[[ Material supplied, beginning ]]

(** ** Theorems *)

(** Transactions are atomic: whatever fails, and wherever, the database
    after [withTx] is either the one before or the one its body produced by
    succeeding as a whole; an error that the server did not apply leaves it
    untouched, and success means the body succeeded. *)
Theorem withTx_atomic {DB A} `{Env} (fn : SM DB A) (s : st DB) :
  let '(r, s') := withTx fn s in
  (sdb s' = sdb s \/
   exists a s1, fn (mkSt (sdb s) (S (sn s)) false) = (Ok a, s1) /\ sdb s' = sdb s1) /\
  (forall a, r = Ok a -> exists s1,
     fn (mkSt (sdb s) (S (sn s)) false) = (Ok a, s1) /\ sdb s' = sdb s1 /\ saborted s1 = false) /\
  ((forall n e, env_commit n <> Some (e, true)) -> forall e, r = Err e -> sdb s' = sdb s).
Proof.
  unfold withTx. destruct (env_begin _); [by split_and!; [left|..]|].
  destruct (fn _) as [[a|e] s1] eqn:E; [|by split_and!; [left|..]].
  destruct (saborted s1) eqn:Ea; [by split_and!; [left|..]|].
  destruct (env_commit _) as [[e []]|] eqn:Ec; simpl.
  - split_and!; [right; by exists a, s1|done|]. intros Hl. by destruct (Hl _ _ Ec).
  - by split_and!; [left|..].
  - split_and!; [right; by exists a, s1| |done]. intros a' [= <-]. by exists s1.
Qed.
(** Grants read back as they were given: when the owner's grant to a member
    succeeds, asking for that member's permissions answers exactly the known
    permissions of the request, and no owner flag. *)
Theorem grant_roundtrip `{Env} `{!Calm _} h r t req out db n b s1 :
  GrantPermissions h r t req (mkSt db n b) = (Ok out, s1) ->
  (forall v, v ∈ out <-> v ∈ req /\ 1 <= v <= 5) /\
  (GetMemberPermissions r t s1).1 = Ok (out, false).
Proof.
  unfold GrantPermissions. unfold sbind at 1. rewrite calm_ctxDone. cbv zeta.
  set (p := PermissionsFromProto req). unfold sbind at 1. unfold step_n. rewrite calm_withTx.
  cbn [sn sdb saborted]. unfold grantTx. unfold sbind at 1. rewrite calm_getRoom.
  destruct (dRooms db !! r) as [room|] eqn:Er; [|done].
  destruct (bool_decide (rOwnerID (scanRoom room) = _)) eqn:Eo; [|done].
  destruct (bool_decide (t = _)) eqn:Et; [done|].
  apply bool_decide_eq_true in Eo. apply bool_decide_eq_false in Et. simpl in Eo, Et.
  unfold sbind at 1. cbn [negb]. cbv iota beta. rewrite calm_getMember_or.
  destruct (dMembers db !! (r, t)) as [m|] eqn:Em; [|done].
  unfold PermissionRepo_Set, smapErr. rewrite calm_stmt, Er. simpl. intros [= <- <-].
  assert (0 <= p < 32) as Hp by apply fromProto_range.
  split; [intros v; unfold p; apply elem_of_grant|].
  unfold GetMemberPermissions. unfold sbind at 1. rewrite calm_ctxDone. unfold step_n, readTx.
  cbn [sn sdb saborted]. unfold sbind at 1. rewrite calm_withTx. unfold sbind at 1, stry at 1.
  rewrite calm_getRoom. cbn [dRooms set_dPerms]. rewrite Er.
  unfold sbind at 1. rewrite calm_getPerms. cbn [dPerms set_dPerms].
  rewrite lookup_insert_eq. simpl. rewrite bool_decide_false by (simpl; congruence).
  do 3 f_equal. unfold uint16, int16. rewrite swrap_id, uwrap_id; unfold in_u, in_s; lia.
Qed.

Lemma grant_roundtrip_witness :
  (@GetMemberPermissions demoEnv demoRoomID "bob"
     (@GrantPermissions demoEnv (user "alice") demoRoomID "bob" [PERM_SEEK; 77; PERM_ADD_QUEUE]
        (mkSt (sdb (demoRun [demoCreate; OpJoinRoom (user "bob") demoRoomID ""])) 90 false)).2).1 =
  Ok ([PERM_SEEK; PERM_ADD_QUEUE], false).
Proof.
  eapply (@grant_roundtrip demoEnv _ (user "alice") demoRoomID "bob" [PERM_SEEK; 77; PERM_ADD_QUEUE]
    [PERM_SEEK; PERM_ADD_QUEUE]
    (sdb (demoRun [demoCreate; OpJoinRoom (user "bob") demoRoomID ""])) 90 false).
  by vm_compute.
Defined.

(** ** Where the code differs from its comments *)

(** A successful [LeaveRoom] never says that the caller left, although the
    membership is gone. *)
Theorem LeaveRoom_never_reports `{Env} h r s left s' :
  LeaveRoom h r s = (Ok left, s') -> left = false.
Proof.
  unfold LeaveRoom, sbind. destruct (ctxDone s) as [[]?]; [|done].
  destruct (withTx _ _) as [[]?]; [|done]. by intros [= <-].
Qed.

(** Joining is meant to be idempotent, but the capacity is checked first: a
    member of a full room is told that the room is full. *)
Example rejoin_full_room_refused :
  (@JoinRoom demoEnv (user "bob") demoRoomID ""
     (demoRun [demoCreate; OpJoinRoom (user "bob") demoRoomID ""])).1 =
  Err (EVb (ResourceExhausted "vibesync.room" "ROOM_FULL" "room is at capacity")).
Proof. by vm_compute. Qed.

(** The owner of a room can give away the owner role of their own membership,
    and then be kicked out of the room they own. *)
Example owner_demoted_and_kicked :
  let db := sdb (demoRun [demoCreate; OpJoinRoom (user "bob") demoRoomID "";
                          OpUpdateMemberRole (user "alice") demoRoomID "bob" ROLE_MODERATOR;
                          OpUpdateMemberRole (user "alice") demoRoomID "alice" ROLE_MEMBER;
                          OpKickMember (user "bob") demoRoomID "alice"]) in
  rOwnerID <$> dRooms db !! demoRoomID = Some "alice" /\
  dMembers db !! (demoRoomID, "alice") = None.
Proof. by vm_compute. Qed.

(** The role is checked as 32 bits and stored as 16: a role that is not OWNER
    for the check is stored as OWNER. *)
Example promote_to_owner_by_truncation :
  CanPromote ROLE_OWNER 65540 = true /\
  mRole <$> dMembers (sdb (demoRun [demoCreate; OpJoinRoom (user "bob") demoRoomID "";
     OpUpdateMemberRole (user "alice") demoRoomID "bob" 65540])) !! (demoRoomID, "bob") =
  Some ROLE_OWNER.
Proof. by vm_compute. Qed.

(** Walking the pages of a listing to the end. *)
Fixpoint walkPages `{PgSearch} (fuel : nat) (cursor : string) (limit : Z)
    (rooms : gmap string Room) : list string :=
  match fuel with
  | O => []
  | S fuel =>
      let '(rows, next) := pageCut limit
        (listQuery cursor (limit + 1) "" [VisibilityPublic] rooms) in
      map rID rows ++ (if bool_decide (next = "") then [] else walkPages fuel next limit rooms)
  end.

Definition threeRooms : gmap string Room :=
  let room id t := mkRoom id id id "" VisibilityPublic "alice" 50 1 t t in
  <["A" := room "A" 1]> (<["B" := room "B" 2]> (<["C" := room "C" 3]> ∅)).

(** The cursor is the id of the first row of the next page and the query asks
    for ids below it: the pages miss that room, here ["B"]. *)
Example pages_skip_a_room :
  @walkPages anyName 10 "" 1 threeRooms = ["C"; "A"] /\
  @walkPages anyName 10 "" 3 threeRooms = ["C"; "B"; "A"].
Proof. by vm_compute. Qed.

[[ Material supplied, end ]]
[[ Material supplied, beginning ]]

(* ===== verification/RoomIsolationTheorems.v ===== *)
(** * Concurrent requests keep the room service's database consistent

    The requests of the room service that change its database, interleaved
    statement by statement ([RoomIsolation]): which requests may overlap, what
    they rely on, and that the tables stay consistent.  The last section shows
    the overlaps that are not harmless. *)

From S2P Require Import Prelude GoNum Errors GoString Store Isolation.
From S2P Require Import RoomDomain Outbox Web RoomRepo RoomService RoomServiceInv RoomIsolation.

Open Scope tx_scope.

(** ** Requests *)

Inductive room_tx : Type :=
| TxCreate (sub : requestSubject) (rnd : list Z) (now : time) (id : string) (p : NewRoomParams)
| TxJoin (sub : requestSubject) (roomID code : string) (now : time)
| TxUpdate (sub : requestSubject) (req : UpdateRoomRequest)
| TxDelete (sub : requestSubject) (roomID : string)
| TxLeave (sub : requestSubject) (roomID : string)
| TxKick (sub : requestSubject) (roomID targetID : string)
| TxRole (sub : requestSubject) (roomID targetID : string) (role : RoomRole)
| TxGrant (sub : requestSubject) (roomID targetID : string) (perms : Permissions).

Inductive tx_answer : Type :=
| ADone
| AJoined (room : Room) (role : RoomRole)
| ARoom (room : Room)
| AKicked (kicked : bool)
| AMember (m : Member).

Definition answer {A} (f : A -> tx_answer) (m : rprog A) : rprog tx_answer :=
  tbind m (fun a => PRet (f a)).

[[ Material supplied, end ]]

§ **Exercise description**
Please tally the lines of the listing that include the string "OpUpdateMemberRole". The number is the whole answer.

§ **Output for this task**
3